**INSTRUCTIONS FOR THE TASK**:
Reproduce word for word, from the entries below, the line with "Record AppState := mkApp", the line with "Definition with_sort (s", and every line between them, and nothing more.

----------

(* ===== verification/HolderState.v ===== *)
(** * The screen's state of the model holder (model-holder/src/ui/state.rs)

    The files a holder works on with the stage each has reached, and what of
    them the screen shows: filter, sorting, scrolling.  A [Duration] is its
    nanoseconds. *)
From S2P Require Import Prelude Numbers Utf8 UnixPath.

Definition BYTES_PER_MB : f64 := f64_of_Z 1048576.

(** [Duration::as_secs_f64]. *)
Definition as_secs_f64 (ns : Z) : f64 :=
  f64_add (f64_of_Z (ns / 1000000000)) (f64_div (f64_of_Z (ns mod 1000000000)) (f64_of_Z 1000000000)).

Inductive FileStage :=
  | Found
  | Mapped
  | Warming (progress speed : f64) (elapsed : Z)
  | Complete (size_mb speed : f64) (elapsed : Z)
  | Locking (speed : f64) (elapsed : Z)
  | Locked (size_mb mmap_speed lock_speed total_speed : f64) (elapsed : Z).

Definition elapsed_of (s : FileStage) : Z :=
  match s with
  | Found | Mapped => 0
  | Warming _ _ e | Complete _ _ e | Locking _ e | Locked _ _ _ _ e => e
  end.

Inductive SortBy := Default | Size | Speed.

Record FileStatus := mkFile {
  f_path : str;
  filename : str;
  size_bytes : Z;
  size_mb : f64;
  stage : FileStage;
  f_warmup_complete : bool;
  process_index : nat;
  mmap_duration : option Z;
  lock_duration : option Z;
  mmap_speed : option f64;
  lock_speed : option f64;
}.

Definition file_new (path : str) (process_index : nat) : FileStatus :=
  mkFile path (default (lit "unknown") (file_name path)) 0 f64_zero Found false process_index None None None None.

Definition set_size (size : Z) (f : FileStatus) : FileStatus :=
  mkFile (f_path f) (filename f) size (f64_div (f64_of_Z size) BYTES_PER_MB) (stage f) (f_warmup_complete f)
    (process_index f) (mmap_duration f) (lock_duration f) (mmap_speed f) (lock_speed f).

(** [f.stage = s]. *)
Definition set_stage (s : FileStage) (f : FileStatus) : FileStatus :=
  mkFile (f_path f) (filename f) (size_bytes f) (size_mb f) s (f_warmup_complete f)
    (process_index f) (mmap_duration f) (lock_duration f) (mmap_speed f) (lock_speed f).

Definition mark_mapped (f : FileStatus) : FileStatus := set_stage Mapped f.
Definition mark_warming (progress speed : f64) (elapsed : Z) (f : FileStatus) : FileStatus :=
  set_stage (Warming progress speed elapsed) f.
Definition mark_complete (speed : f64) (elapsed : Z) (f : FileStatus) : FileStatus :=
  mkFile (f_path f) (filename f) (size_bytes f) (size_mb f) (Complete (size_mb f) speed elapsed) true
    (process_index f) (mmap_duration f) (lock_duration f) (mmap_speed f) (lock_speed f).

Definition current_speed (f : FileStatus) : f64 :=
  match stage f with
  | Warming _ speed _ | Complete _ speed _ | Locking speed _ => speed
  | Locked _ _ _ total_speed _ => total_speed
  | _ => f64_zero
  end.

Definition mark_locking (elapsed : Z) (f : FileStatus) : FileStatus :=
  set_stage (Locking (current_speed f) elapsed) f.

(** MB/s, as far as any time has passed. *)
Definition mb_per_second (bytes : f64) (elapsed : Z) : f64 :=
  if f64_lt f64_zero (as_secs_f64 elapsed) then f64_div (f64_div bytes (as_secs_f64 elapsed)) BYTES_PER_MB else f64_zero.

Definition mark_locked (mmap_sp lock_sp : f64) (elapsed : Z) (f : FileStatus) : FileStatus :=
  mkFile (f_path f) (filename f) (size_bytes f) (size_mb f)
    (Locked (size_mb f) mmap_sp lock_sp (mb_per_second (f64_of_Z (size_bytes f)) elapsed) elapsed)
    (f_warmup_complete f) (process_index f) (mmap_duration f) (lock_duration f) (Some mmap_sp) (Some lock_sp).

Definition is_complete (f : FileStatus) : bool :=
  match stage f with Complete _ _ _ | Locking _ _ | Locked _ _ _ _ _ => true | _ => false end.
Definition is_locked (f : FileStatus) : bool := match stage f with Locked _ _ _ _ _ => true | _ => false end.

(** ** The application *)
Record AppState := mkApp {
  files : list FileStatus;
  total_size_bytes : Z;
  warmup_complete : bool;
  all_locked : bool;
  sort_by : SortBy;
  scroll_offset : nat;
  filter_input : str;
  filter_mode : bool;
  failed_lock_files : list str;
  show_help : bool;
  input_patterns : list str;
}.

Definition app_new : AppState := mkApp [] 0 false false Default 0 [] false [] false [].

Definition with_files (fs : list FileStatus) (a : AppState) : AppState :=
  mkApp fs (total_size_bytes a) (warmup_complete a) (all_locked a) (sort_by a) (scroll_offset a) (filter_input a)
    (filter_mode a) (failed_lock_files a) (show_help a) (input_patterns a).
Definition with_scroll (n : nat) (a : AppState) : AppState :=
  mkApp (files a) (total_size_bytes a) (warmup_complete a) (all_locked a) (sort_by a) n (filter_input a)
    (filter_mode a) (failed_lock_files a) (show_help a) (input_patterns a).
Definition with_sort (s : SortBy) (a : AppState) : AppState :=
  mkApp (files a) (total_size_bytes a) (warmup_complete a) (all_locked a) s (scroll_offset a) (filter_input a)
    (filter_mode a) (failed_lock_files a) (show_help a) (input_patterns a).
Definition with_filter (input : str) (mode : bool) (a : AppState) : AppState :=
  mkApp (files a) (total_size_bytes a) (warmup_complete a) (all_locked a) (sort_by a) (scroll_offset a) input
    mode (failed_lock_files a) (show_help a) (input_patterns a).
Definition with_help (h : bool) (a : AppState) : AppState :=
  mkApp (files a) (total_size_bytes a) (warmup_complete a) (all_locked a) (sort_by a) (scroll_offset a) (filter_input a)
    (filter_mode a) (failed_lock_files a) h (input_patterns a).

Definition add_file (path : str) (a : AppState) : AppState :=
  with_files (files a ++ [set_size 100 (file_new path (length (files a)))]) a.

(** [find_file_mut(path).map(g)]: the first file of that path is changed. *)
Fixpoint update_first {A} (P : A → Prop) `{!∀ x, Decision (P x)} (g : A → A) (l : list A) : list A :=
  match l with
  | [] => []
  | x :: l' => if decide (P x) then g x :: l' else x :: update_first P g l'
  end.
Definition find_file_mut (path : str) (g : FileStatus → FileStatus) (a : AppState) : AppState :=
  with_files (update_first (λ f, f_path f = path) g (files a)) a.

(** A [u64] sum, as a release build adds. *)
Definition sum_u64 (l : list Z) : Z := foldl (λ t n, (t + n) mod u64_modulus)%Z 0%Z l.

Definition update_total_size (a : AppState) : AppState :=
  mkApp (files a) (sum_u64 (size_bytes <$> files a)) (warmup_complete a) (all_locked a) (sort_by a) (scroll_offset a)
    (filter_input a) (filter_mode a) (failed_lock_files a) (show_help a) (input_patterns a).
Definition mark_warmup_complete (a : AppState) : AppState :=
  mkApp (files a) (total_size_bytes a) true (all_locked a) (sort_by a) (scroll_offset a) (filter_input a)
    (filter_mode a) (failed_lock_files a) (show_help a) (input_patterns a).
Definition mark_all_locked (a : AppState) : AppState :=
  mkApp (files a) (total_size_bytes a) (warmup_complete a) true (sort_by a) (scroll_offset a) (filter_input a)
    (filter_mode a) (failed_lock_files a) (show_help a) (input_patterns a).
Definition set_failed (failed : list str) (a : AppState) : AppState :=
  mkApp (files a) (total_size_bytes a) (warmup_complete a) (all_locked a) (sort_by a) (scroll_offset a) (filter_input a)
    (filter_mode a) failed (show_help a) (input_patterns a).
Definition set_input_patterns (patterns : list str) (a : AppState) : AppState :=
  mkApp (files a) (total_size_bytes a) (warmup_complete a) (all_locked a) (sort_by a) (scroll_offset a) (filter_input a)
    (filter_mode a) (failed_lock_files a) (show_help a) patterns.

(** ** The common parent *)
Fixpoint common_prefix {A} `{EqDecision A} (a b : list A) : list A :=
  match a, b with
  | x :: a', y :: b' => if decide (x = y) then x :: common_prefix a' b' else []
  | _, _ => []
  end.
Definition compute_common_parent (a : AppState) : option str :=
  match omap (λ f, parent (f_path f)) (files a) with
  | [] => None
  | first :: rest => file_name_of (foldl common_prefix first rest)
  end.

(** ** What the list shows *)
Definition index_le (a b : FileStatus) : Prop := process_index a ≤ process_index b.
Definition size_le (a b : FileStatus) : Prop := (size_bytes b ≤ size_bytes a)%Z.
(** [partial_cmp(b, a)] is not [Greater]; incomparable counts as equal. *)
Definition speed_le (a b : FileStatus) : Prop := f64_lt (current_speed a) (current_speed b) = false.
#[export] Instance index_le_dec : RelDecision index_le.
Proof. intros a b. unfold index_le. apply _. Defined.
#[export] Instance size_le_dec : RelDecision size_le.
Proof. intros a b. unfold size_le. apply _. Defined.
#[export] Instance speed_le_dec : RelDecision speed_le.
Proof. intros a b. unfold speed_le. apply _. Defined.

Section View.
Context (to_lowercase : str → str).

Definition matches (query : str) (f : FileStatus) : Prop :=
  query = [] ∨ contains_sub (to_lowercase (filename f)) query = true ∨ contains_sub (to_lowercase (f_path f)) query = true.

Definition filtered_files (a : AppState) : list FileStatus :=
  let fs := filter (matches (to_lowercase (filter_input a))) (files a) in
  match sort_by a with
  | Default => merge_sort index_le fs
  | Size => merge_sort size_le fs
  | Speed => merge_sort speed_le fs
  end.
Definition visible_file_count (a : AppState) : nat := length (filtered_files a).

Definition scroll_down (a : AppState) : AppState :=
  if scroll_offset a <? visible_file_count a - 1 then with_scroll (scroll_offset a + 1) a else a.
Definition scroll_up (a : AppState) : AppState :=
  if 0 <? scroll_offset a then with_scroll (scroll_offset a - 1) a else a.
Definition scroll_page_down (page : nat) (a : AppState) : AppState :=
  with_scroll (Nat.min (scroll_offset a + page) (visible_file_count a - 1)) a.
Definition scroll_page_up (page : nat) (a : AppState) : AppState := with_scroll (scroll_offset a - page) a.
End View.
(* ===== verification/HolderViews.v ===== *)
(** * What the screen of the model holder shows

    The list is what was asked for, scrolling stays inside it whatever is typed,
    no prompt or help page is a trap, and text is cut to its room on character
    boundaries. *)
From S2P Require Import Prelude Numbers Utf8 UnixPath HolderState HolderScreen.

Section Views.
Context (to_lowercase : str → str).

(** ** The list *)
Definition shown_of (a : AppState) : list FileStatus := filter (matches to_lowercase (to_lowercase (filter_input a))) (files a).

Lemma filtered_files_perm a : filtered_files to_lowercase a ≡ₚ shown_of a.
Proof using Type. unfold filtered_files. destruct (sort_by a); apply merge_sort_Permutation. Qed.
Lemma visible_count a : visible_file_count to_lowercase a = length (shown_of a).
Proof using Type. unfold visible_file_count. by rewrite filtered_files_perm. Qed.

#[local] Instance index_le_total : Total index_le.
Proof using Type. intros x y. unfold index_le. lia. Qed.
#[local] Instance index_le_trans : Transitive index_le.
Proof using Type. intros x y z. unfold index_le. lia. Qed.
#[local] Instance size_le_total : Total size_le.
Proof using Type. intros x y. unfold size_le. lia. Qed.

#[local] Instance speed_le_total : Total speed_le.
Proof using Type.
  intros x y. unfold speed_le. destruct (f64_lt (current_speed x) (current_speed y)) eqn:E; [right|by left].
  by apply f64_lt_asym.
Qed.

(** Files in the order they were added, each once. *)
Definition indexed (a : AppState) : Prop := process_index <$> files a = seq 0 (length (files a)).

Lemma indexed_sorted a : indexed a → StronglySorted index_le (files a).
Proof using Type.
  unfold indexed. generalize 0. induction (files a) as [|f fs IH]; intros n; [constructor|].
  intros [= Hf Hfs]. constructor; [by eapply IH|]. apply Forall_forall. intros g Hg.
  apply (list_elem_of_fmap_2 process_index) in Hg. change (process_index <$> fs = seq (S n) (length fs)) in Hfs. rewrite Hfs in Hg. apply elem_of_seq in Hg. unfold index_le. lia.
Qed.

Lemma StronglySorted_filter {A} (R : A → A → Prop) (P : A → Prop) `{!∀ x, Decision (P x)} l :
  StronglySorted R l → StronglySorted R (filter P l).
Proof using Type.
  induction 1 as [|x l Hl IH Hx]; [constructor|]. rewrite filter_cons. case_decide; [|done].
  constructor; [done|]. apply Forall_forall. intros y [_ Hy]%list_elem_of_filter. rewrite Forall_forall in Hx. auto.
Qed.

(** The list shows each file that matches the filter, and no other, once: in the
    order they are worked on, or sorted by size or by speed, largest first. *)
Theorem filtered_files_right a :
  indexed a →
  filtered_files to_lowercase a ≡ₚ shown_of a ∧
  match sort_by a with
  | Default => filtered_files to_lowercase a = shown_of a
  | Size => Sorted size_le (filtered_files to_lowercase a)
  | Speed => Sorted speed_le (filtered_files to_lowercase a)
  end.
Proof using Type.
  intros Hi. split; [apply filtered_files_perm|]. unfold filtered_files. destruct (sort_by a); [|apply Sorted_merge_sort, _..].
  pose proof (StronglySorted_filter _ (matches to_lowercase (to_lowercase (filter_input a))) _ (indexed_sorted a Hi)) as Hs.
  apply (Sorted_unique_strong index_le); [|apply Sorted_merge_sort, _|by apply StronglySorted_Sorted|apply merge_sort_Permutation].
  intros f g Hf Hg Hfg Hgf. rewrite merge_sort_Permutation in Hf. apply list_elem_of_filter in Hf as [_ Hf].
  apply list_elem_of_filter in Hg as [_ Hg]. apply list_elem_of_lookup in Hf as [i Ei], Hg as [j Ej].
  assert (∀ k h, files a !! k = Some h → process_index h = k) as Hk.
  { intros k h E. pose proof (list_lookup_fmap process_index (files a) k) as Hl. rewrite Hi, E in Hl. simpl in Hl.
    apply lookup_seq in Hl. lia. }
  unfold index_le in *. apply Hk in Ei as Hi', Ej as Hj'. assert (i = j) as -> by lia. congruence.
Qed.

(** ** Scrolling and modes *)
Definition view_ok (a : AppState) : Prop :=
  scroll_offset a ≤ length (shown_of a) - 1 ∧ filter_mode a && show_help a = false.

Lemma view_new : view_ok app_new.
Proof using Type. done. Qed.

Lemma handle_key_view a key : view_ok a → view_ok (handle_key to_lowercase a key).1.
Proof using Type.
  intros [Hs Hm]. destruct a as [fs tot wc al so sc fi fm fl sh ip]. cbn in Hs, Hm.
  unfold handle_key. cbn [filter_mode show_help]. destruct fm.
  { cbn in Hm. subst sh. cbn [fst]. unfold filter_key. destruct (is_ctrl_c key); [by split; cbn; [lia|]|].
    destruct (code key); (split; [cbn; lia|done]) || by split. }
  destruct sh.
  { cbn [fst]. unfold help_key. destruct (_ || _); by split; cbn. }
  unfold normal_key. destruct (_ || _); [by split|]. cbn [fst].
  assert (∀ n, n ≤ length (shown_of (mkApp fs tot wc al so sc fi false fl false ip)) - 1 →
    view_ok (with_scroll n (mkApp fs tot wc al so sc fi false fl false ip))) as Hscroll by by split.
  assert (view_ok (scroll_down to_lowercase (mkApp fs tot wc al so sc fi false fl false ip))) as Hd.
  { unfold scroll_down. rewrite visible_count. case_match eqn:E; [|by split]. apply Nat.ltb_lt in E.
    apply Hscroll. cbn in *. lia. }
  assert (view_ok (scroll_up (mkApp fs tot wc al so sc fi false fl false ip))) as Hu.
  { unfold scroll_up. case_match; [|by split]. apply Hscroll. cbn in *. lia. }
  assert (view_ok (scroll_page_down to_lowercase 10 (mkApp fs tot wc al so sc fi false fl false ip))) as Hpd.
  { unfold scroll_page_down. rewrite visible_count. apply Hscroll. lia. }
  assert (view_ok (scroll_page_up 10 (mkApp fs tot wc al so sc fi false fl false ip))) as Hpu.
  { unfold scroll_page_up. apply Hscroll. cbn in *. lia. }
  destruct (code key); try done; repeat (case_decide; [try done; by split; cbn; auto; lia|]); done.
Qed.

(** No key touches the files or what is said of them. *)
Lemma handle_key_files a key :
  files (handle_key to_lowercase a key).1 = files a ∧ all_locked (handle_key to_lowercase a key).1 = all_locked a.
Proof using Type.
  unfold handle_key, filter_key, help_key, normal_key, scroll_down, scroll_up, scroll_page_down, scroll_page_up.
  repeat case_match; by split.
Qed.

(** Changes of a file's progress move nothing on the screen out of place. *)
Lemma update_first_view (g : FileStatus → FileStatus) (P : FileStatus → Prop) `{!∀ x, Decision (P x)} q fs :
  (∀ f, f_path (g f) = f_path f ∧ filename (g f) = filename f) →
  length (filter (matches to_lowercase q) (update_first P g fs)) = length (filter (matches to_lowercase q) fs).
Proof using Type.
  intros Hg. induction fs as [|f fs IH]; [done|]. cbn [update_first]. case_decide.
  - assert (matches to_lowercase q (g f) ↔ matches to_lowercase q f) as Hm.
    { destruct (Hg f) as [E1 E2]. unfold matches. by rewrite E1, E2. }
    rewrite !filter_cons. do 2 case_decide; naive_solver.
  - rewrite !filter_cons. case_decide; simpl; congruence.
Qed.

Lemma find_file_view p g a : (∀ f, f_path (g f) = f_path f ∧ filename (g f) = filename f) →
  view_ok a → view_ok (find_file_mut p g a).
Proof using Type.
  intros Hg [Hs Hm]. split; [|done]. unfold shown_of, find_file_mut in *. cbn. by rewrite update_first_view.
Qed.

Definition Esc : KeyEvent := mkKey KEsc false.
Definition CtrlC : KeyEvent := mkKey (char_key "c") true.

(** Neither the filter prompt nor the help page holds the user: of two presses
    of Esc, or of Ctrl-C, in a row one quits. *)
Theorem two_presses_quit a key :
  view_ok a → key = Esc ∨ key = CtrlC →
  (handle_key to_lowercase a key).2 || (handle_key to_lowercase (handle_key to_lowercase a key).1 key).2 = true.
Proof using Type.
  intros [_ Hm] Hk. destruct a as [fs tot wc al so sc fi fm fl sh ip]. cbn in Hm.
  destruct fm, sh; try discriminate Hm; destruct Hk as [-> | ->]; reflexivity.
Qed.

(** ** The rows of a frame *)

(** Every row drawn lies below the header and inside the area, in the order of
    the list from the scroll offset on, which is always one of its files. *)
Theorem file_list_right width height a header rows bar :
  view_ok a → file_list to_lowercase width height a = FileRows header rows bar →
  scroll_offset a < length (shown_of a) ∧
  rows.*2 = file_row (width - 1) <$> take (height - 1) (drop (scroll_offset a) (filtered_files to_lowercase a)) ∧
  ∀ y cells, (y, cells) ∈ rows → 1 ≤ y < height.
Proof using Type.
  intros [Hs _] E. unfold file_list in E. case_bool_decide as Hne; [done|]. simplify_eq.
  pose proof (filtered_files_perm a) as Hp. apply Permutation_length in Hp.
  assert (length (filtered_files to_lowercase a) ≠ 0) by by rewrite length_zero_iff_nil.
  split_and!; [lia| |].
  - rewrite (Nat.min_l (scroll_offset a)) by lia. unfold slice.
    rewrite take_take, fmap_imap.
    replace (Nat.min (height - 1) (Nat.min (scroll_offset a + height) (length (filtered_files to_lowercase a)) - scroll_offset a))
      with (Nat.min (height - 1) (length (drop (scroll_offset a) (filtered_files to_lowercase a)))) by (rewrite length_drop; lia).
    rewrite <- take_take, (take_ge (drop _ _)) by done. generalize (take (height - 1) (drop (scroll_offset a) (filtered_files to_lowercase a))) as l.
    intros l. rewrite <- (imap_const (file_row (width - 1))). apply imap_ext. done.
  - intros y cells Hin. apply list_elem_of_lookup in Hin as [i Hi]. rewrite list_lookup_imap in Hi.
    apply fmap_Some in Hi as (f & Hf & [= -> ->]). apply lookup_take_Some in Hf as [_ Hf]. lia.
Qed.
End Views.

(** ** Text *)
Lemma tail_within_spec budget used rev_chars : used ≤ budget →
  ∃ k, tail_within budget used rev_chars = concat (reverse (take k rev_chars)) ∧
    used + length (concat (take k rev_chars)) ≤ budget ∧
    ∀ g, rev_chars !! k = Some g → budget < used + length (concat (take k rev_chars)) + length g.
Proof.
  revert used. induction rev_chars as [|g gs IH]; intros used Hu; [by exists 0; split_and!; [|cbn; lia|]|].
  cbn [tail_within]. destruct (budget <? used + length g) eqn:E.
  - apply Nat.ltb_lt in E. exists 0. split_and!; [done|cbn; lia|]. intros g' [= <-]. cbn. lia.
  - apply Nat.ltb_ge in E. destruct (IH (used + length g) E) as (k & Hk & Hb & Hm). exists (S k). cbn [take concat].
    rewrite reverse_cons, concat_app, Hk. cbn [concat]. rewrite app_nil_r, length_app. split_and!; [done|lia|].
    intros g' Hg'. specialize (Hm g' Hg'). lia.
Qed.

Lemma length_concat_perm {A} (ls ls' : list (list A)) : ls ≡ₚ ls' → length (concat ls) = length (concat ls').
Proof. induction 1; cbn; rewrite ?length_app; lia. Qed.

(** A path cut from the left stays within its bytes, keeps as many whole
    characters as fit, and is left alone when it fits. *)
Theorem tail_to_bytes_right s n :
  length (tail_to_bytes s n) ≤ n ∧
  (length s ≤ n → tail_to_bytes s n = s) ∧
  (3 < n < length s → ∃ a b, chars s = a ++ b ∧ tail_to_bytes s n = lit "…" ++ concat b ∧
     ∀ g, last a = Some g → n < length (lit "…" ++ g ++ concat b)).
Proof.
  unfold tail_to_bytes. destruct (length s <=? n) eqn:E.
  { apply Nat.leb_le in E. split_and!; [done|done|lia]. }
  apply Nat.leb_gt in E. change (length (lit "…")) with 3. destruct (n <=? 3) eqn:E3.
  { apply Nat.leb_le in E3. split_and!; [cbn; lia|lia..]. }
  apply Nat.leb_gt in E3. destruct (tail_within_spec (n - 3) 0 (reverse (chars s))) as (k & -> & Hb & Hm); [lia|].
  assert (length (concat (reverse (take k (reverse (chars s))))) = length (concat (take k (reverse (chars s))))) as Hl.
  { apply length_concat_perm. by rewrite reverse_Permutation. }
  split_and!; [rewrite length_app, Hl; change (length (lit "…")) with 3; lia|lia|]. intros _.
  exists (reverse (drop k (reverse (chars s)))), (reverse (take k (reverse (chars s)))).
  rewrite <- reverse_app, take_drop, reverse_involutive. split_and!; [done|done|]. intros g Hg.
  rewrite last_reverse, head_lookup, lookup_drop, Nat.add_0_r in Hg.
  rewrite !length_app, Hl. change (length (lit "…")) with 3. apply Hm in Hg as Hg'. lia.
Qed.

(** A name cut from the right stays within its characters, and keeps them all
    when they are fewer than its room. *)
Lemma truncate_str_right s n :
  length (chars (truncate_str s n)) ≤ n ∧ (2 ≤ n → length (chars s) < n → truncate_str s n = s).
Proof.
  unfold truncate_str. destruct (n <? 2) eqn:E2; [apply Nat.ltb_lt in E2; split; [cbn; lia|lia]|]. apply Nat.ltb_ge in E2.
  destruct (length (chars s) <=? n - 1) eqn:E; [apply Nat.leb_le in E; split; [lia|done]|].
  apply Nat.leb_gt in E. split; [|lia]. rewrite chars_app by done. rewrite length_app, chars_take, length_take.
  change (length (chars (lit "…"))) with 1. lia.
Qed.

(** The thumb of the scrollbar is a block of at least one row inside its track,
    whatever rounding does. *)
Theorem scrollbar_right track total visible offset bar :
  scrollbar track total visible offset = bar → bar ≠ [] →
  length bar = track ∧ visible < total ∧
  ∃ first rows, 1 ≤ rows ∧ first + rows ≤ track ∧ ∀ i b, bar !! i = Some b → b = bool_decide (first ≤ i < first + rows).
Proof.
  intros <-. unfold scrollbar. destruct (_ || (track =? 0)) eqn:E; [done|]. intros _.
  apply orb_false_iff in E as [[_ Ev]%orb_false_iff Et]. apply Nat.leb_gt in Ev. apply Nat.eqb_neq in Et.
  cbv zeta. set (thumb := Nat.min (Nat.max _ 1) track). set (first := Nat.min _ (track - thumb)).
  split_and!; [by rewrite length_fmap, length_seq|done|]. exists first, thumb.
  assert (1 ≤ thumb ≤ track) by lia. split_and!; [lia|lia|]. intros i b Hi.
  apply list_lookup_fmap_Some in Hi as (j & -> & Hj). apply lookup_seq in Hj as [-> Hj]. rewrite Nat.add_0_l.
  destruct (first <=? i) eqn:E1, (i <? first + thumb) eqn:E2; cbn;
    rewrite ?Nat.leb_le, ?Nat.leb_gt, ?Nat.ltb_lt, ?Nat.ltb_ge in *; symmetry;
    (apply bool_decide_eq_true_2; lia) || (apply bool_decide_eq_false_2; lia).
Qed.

----------

**SOLUTION FOR THIS PROBLEM**:
Record AppState := mkApp {
  files : list FileStatus;
  total_size_bytes : Z;
  warmup_complete : bool;
  all_locked : bool;
  sort_by : SortBy;
  scroll_offset : nat;
  filter_input : str;
  filter_mode : bool;
  failed_lock_files : list str;
  show_help : bool;
  input_patterns : list str;
}.

Definition app_new : AppState := mkApp [] 0 false false Default 0 [] false [] false [].

Definition with_files (fs : list FileStatus) (a : AppState) : AppState :=
  mkApp fs (total_size_bytes a) (warmup_complete a) (all_locked a) (sort_by a) (scroll_offset a) (filter_input a)
    (filter_mode a) (failed_lock_files a) (show_help a) (input_patterns a).
Definition with_scroll (n : nat) (a : AppState) : AppState :=
  mkApp (files a) (total_size_bytes a) (warmup_complete a) (all_locked a) (sort_by a) n (filter_input a)
    (filter_mode a) (failed_lock_files a) (show_help a) (input_patterns a).
Definition with_sort (s : SortBy) (a : AppState) : AppState :=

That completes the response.